*** Available data ***

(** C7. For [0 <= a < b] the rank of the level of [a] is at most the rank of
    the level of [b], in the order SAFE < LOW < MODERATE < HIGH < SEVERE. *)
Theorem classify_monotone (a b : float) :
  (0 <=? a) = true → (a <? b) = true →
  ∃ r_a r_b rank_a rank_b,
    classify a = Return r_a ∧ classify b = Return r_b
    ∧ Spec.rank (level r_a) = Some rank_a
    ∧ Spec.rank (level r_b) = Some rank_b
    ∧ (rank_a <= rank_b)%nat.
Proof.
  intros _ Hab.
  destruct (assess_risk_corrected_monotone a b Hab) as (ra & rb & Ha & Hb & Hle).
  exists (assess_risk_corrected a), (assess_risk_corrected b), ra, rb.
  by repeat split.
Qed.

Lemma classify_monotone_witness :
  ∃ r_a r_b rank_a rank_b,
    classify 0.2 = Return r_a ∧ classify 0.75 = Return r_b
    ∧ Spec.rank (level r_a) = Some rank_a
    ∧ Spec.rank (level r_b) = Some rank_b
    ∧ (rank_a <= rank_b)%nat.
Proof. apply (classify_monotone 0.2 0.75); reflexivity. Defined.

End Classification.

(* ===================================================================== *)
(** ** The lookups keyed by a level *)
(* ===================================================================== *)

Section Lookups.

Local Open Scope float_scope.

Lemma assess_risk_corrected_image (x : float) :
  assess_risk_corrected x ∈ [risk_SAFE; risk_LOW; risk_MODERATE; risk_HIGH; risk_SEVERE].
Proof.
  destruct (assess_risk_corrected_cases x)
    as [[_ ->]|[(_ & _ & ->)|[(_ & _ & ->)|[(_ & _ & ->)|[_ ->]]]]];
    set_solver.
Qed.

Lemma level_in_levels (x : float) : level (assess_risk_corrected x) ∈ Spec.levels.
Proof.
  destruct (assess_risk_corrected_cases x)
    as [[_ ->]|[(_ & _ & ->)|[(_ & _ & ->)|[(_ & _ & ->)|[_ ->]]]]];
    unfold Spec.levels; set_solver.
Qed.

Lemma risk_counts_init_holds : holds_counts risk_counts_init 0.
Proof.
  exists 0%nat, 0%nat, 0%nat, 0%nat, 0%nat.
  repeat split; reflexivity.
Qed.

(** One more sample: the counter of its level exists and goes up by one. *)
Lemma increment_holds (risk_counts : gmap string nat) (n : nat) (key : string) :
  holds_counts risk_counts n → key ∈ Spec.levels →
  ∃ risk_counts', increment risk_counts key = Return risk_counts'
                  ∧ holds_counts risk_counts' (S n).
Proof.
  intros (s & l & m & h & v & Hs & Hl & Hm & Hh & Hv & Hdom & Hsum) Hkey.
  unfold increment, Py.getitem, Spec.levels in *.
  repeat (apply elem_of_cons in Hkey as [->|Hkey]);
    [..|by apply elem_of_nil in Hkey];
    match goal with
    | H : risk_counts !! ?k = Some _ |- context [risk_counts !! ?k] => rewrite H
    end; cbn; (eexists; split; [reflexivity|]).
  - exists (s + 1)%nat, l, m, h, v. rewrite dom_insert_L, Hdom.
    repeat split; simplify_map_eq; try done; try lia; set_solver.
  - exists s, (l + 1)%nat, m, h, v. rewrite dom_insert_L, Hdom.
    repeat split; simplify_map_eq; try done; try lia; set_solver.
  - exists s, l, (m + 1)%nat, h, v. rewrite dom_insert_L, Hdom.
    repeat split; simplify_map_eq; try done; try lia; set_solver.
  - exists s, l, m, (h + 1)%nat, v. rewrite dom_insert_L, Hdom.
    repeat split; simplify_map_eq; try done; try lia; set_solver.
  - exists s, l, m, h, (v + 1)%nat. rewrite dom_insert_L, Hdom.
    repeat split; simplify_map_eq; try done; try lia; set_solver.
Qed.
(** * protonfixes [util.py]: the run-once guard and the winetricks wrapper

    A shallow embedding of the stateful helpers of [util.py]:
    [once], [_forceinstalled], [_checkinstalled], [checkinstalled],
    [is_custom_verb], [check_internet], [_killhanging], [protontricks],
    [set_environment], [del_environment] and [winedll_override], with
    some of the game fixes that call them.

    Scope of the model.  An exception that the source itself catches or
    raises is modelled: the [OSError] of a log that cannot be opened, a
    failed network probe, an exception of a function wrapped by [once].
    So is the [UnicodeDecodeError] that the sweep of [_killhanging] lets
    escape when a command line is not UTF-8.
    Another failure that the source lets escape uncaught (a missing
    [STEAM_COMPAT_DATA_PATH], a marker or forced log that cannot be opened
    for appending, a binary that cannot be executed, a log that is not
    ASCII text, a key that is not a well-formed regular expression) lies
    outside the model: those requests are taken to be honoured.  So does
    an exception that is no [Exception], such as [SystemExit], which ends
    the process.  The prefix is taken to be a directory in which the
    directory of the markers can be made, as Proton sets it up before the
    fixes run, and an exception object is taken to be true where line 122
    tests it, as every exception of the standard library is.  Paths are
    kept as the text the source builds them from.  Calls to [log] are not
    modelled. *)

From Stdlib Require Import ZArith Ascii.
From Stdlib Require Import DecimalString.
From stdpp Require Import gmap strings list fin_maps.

***

**Your instructions**
In the entries above, the lines from the one bearing "Proof. apply (classify_monotone" up to and including the one bearing "Section Lookups." should be transcribed exactly; no other line is wanted.

**Completed exercise**
Proof. apply (classify_monotone 0.2 0.75); reflexivity. Defined.

End Classification.

(* ===================================================================== *)
(** ** The lookups keyed by a level *)
(* ===================================================================== *)

Section Lookups.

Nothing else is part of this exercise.